O Estado de São Paulo, n.46315, 07/08/2020. Política, p.A6

 

Ministério da Justiça nega fazer dossiês

Breno Pires

rafael Moraes Moura

07/08/2020

 

 

Após STF cobrar explicação sobre monitoramento de opositores do governo, pasta diz que não pode compartilhar dados de Inteligência

Ministro. André Mendonça indicou a maioria dos ocupantes dos cargos de chefia na Seopi

O Ministério da  Justiça e Segurança Pública afirmou ontem, em manifestação enviada ao Supremo Tribunal Federal (STF), que não investiga opositores do governo e negou que produza dossiês. A pasta disse ainda que não pode compartilhar com a Corte informações de Inteligência produzidas pela sua Secretaria de Operações Integradas (Seopi).

A manifestação, aprovada pelo ministro da Justiça, André Mendonça, foi endereçada à ministra Cármen Lúcia, do Supremo, que cobrou esclarecimentos da pasta após reportagem do portal UOL mostrar que o órgão monitorou 579 servidores públicos identificados como integrantes do "movimento antifascismo." O prazo de 48 horas determinado por Cármen Lúcia se esgotou ontem.

"A atividade de Inteligência dedica-se a produzir conhecimentos para assessorar o processo decisório das autoridades públicas. Assim, é dever dizer que não há qualquer procedimento investigativo instaurado contra qualquer pessoa específica no âmbito da Seopi, muito menos com caráter penal ou policial.
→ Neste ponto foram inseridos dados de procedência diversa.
Lemma tick_loop_spec now at_ l : ∀ ids n pl,
  tick_ok pl → NoDup (s_id <$> l) →
  (∀ s, s ∈ l → Cron.parse (s_cron s) ≠ None) →
  Inj (=) (=) ids → (∀ i, ids i ∉ job_id <$> jobs (pl_ledger pl)) →
  ∃ pl' js,
    tick_loop now at_ ids l n pl
    = (Ok (n + length (to_enqueue at_ l (jobs (pl_ledger pl))))%nat, pl')
    ∧ tick_ok pl'
    ∧ unclocked <$> jobs (pl_ledger pl') = (unclocked <$> jobs (pl_ledger pl)) ++ js
    ∧ Forall2 (scheduled_as now at_ ids) (to_enqueue at_ l (jobs (pl_ledger pl))) js
    ∧ unstamped <$> pl_schedules pl' = unstamped <$> pl_schedules pl
    ∧ pl_control pl' = pl_control pl.
Proof.
  induction l as [|s l IH]; intros ids n pl Hok Hnd Hp Hinj Hids.
  { exists pl, []. simpl. rewrite Nat.add_0_r, app_nil_r. by split_and!. }
  rewrite fmap_cons in Hnd. apply NoDup_cons in Hnd as [Hs Hnd].
  assert (∀ s', s' ∈ l → Cron.parse (s_cron s') ≠ None) as Hp' by (intros s' ?; apply Hp; by right).
  assert (Inj (=) (=) (ids ∘ S)) as Hinj' by (intros i i' E; apply Hinj in E; lia).
  simpl. assert (Cron.parse (s_cron s) ≠ None) as Hps by (apply Hp; left). unfold to_enqueue. rewrite filter_cons.
  destruct (Cron.parse (s_cron s)) as [[expr|e]|] eqn:E; [| |done].
  2:{ rewrite decide_False by (unfold fires; rewrite E; simpl; tauto). by apply IH. }
  destruct (runs expr at_) eqn:Er; simpl.
  2:{ rewrite decide_False by (unfold fires; rewrite E, Er; simpl; tauto). by apply IH. }
  destruct (pg_enqueue_scheduled_spec now (ids 0%nat) (minute_key at_) s pl Hok (Hids 0%nat))
    as (j & jl & Hrun & Hjl & Hun).
  unfold transaction at 1. rewrite Hrun.
  assert (∀ s', s' ∈ l → fired_before (minute_key at_) s' jl
                         = fired_before (minute_key at_) s' (jobs (pl_ledger pl))) as Hother.
  { intros s' Hs'. destruct (fired_before (minute_key at_) s (jobs (pl_ledger pl))) eqn:Ef.
    - rewrite app_nil_r in Hun. by apply fired_before_unclocked.
    - transitivity (fired_before (minute_key at_) s' (jobs (pl_ledger pl) ++ [firing now (ids 0%nat) (minute_key at_) s])).
      + apply fired_before_unclocked. by rewrite fmap_app, Hun.
      + rewrite fired_before_snoc. unfold is_firing. simpl.
        rewrite (bool_decide_eq_false_2 (Some _ = _)); [by rewrite andb_false_r, orb_false_r|].
        intros Ek. apply (inj Some), schedule_key_inj in Ek. apply Hs. rewrite Ek. by apply list_elem_of_fmap_2. }
  assert (∀ i, ids (S i) ∉ job_id <$> jl) as Hids'.
  { intros i Hin. assert (job_id <$> jl = job_id <$> (unclocked <$> jl)) as Ej
      by (rewrite <- list_fmap_compose; by apply list_fmap_ext).
    rewrite Ej, Hun, fmap_app, elem_of_app, <- list_fmap_compose in Hin. destruct Hin as [Hin|Hin].
    - apply (Hids (S i)). by rewrite (list_fmap_ext job_id (job_id ∘ unclocked)).
    - destruct (fired_before (minute_key at_) s (jobs (pl_ledger pl))); [by apply elem_of_nil in Hin|].
      apply list_elem_of_singleton in Hin. simpl in Hin. by apply Hinj in Hin. }
  assert (fires at_ s = true) as Hf by (unfold fires; by rewrite E, Er). rewrite Hf. simpl.
  destruct (fired_before (minute_key at_) s (jobs (pl_ledger pl))) eqn:Ef; simpl.
  - destruct (IH (ids ∘ S) n (with_jobs jl pl)) as (pl' & js & Hrun' & Hok' & Hj & Hf2 & Hsch & Hc);
      [by apply tick_ok_with_jobs|done|done|done|exact Hids'|].
    simpl in Hrun', Hj, Hf2. rewrite (to_enqueue_jobs at_ l jl (jobs (pl_ledger pl))) in Hrun', Hf2 by done.
    exists pl', js. rewrite Hun, app_nil_r in Hj. split_and!; try done.
    eapply Forall2_impl; [exact Hf2|]. intros s' j' [i ->]. by exists (S i).
  - destruct (mark_schedule_enqueued_spec now (s_id s) (with_jobs jl pl)) as (sl & Hm & Hokm & Hsl);
      [by apply tick_ok_with_jobs|].
    unfold transaction at 1. rewrite Hm.
    destruct (IH (ids ∘ S) (S n) (with_jobs jl pl <| pl_schedules := sl |>))
      as (pl' & js & Hrun' & Hok' & Hj & Hf2 & Hsch & Hc); [done|done|done|done|exact Hids'|].
    simpl in Hrun', Hj, Hf2, Hsch, Hc.
    rewrite (to_enqueue_jobs at_ l jl (jobs (pl_ledger pl))) in Hrun', Hf2 by done.
    exists pl', (unclocked (firing now (ids 0%nat) (minute_key at_) s) :: js).
    rewrite Hun, <- app_assoc in Hj. split_and!; try done.
    + rewrite Hrun'. f_equal. f_equal. unfold to_enqueue. lia.
    + constructor; [by exists 0%nat|]. eapply Forall2_impl; [exact Hf2|]. intros s' j' [i ->]. by exists (S i).
    + by rewrite Hsch, Hsl.
Qed.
Noutras palavras, não compete à Seopi produzir 'dossiê' contra nenhum cidadão nem mesmo instaurar procedimentos de cunho inquisitorial", afirmou o ministério.

A pasta disse ainda que a produção de relatórios em suas secretarias é "atividade essencial para a segurança do Estado e dos cidadãos", e que a Seopi "não se coloca a serviço de grupos, ideologias e objetivos mutáveis e sujeito às conjunturas político-partidárias".

"Não se pode deixar de consignar que o vazamento de informações de Inteligência é fato grave e que coloca em risco tanto atividades essenciais do Estado brasileiro como pessoas eventualmente citadas nos relatórios", diz a manifestação.

Ao considerar "catastrófico" abrir o acesso de relatórios internos ao Poder Judiciário, o Ministério da Justiça sustenta que os sistemas de Inteligência sofreriam com "crescentes instabilidade e insegurança" se as informações fossem divulgadas.

Entre os riscos apontados pelo governo estão o aumento do risco de exposição dos métodos e procedimentos dos órgãos, a inibição da atuação de agentes e a intimidação de eventuais fontes de informações e o "colapso do sistema".

Em um trecho da manifestação, o ministério pede "parcimônia e sensibilidade do Supremo Tribunal Federal", para que deixe a Comissão de Controle Externo da Atividade de Inteligência do Congresso Nacional fazer a análise sobre o tema, evitando "invadir esfera de competência do Poder Legislativo". O ministro tem audiência marcada para hoje com parlamentares que integram o colegiado.

O ministério defende o arquivamento da ação apresentada pela Rede Sustentabilidade, sob argumento de que o partido não conseguiu demonstrar a existência dos atos que descreveu. Na ação, a legenda pede ao STF a abertura de inquérito na Polícia Federal sobre o caso.

"A gravidade do quadro descrito – a se comprovar verdadeiro – escancara comportamento incompatível com os mais basilares princípios democráticos do estado de direito e põe em risco a rigorosa e intransponível observância dos preceitos fundamentais da Constituição da República", escreveu Cármen Lúcia, ao cobrar explicações do governo federal.

Seopi. A Seopi foi criada pelo então ministro da Justiça Sérgio Moro para agrupar operações policiais contra o crime organizado. Ao suceder a Moro, Mendonça mudou diretores, nomeando pessoas próximas a ele, e o foco da secretaria. Levantamento do Estadão mostrou que o atual ministro da Justiça trocou nove de 14 pessoas indicadas pelo antecessor para compor a chefia da Seopi.

O trabalho da secretaria virou alvo do Ministério Público após a revelação de que o órgão monitorou opositores do governo. No domingo passado, Mendonça anunciou uma sindicância interna e, na segunda, demitiu o diretor de Inteligência da Seopi, Gilson Libório.

Risco

"O vazamento de informações de inteligência é fato grave e que coloca em risco atividades essenciais do Estado brasileiro."